Caveman

Gestern waren wir also bei Caveman im Stuttgarter Theaterhaus. Der Ruf eilt dem Höhlenmann ordentlich voraus. Egal wen man fragt: “Genial!”, “Hab mich schlapp gelacht!”… Mit entsprechend hohen Erwartungen sind wir in den Abend gegangen. Und nein, diese wurden in keinster Weise enttäuscht. Martin Luding hat die Rolle einwandfrei auf die Bretter gebracht. Ich bin mir sicher, dass vielen Anwesenden der Spiegel vor die Nase gehalten wurde und ich habe oft gedacht: “Verdammt, du hast sowas von Recht”.

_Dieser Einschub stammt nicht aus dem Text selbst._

Lemma TrustedUser_ok trigger user org repo P :
  stable P →
  triple may_act P (TrustedUser gh (tg_OnlyOrgMembers trigger) (tg_TrustedOrg trigger) user org repo)
    (λ b tr, P tr ∧ (b = true → trusted_user trigger org repo user tr)).
Proof.
  intros HP. unfold TrustedUser. eapply (triple_bind _ _ _ _ (λ (b : bool) tr, P tr ∧
    (b = true → tg_OnlyOrgMembers trigger = false ∧
       answered (on_bool gh) (IsCollaborator org repo user) yes tr))).
  { apply triple_if; intros E; [by apply triple_ret|]. apply triple_with_err.
    eapply triple_conseq; [by apply (triple_question P)|done|].
    intros b tr [? Ha]. split; [done|]. intros ->. by split. }
  intros collaborator. apply triple_if; intros Ec.
  { apply triple_ret. intros tr [Htr Hc]. split; [done|]. intros _. left. by apply Hc. }
  eapply (triple_bind _ _ _ _ (λ (b : bool) tr, P tr ∧
    (b = true → answered (on_bool gh) (IsMember org user) yes tr))).
  { apply triple_with_args. eapply triple_conseq; [by apply (triple_question P)|by intros tr [? _]|].
    intros b tr [? Ha]. split; [done|]. by intros ->. }
  intros member. apply triple_if; intros Em.
  { apply triple_ret. intros tr [Htr Hm]. split; [done|]. intros _. right. left. by apply Hm. }
  apply triple_if; intros Eo; [by apply triple_ret; intros tr [? _]|].
  apply bool_decide_eq_false in Eo. apply triple_with_args.
  eapply triple_conseq; [by apply (triple_question P)|by intros tr [? _]|].
  intros b tr [? Ha]. split; [done|]. intros ->. right. right. split; [naive_solver|done].
Qed.

Lemma TrustedPullRequest_ok trigger author org repo num P :
  stable P →
  triple may_act P (TrustedPullRequest gh trigger author org repo num [])
    (λ lb tr, P tr ∧ (lb.2 = true → trusted_pr trigger org repo author num tr)).
Proof.
  intros HP. unfold TrustedPullRequest.
  eapply triple_bind; [apply triple_with_args, TrustedUser_ok, HP|]. intros orgMember. cbn beta.
  apply triple_if; intros Em.
  { apply triple_ret. intros tr [? Ht]. split; [done|]. intros _. left. by apply Ht. }
  eapply triple_bind; [eapply triple_weaken; [by apply (triple_question P)|by intros tr [? _]]|].
  intros l. apply triple_ret. intros tr [? Ha]. split; [done|]. intros Hl. right.
  destruct Ha as (pre & post & a & -> & Ha & ->). by exists pre, post, l.
Qed.

(** Starting and skipping jobs needs a justification for each of them, at the trace
    where it is created. *)
Lemma run_requested_ok P pr baseSHA jobs guid errors :
  stable P →
  (∀ tr p, P tr → p ∈ jobs → just tr (CreateProwJob (new_presubmit fresh pr baseSHA p guid tr))) →
  triple may_act P (run_requested gh fresh pr baseSHA jobs guid errors) (λ _, P).
Proof.
  intros HP. revert errors. induction jobs as [|job jobs IH]; intros errors Hj;
    cbn [run_requested]; [by apply triple_lift|].
  intros tr Htr.
  eapply (triple_bind may_act (λ t, t = tr) _ _
    (λ pj t, t = tr ∧ pj = new_presubmit fresh pr baseSHA job guid tr));
    [by apply triple_look; intros ? ->| |done].
  intros pj. eapply (triple_bind _ _ _ _ (λ _, P)); [|intros; apply IH; intros ? p ? ?; apply Hj; [done|by right]].
  intros t [-> ->]. exists [CreateProwJob (new_presubmit fresh pr baseSHA job guid tr)].
  split_and!; [done| |by intros; apply HP].
  intros [|? before] e after [= <- Heq]; [|by destruct before].
  intros _. rewrite app_nil_r. apply Hj; [done|left].
Qed.

Lemma skip_requested_ok P pr jobs errors :
  stable P →
  (∀ tr p, P tr → p ∈ jobs → ps_SkipReport p = false →
     just tr (CreateStatus (gpr_BaseRepoOwner pr) (gpr_BaseRepoName pr) (gpr_HeadSHA pr)
                (skippedStatusFor (ps_Context p)))) →
  triple may_act P (skip_requested gh pr jobs errors) (λ _, P).
Proof.
  intros HP. revert errors. induction jobs as [|job jobs IH]; intros errors Hj;
    cbn [skip_requested]; [by apply triple_lift|].
  assert (∀ errs, triple may_act P (skip_requested gh pr jobs errs) (λ _, P)) as IH'
    by (intros errs; apply IH; intros tr p ? ?; apply Hj; [done|by right]).
  destruct (ps_SkipReport job) eqn:Es; [apply IH'|].
  eapply (triple_bind _ _ _ _ (λ _, P)); [|intros; apply IH'].
  apply triple_attempt; [exact HP|]. apply triple_ask; [|done].
  intros tr Htr _. apply Hj; [done|left|done].
Qed.

Lemma RunAndSkipJobs_ok P pr baseSHA toTest toSkip guid elide :
  stable P →
  (∀ tr p, P tr → p ∈ toTest → just tr (CreateProwJob (new_presubmit fresh pr baseSHA p guid tr))) →
  (∀ tr p, P tr → p ∈ toSkip → ps_SkipReport p = false →
     just tr (CreateStatus (gpr_BaseRepoOwner pr) (gpr_BaseRepoName pr) (gpr_HeadSHA pr)
                (skippedStatusFor (ps_Context p)))) →
  triple may_act P (RunAndSkipJobs gh fresh pr baseSHA toTest toSkip guid elide) (λ _ _, True).
Proof.
  intros HP Ht Hs. unfold RunAndSkipJobs.
  eapply (triple_bind _ _ _ _ (λ _, P)); [by apply triple_lift|]. intros _.
  eapply (triple_bind _ _ _ _ (λ _, P)).
  { apply triple_attempt; [exact HP|]. eapply triple_conseq; [by apply run_requested_ok|done|done]. }
  intros runErr. eapply (triple_bind _ _ _ _ (λ _, P)).
  { apply triple_if; intros _; [by apply triple_ret|]. apply triple_attempt; [exact HP|].
    eapply triple_conseq; [by apply skip_requested_ok|done|done]. }
  intros skipErr. by apply triple_lift.
Qed.
End rules.

(** *** Comments *)

Section comment.
Variables (trigger : Trigger) (gc : GenericCommentEvent).
Let org := gc_Org gc.
Let repo := gc_Repo gc.
Let number := gc_Number gc.

(** A trusted user commented, or the pull request is trusted. *)
Definition vouched (tr : list Call) : Prop :=
  trusted_user trigger org repo (gc_User gc) tr ∨
  trusted_pr trigger org repo (gc_IssueAuthor gc) number tr.

(** GitHub answered with this pull request, and this base SHA for its branch. *)
Definition fetched (pr : GitHubPullRequest) : list Call → Prop :=
  answered (on_pr gh) (GetPullRequest org repo number) (λ p, p = pr).
Definition base_of (pr : GitHubPullRequest) (sha : string) : list Call → Prop :=
  answered (on_name gh) (GetRef org repo ("heads/" +:+ gpr_BaseRef pr)) (λ s, s = sha).

(** The presubmits the configuration gives the repository. *)
Definition configured_presubmits (presubmits : list Presubmit) : Prop :=
  ∃ base heads, GetPresubmits config (org +:+ "/" +:+ repo) base heads = Ok presubmits.

(** What was triggered and skipped for the pull request, when it was decided. *)
Definition filtered (pr : GitHubPullRequest) (toTest toSkip : list Presubmit) : Prop :=
  ∃ presubmits t, configured_presubmits presubmits ∧
    FilterPresubmits gh (HonorOkToTest trigger) (gc_Body gc) pr presubmits t = Ok (toTest, toSkip).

Achso, wem Caveman nichts sagt, hier kurzer Handlungsabriss (von der ofiziellen Webseite):

Von seiner Frau vor die Tür gesetzt, philosophiert Tom über den kleinen Unterschied und seine großen alltäglichen Folgen. Als männliche Logik und begrenzte Phantasie ihn schnell an seine Grenzen stoßen lassen, erfährt Tom von unerwarteter Seite Hilfe. Im “magischen Unterwäschekreis” erscheint ihm sein Urahn aus der Steinzeit und lässt ihn an Jahrtausende alter Weisheit teilhaben:

Was der Durchschnitts-Mann schon immer vermutet hat, weiß Tom nun aus erster Hand: Männer und Frauen passen nicht zusammen! Beflügelt von tiefer Erkenntnis analysiert Tom das befremdliche Universum der Sammlerin: Diese geheimnisvolle Welt von besten Freundinnen, Einkaufen und Sex.

Mit immensem Mitteilungsbedürfnis, trockenem Humor und ironischem Blick beobachtet Tom auch die Lebensweise des Jägers. Er enthüllt, welche Erfüllung “Rumsitzen ohne zu reden” bedeuten kann, warum Fernsehen als Arbeit bewertet werden sollte und dass eine Unterhaltung unter Jägern mit den Worten “Lass uns in den Keller gehen, Sachen bohren.” beginnt und gleichzeitig endet.

Also, uneingeschränkte Empfehlung!!!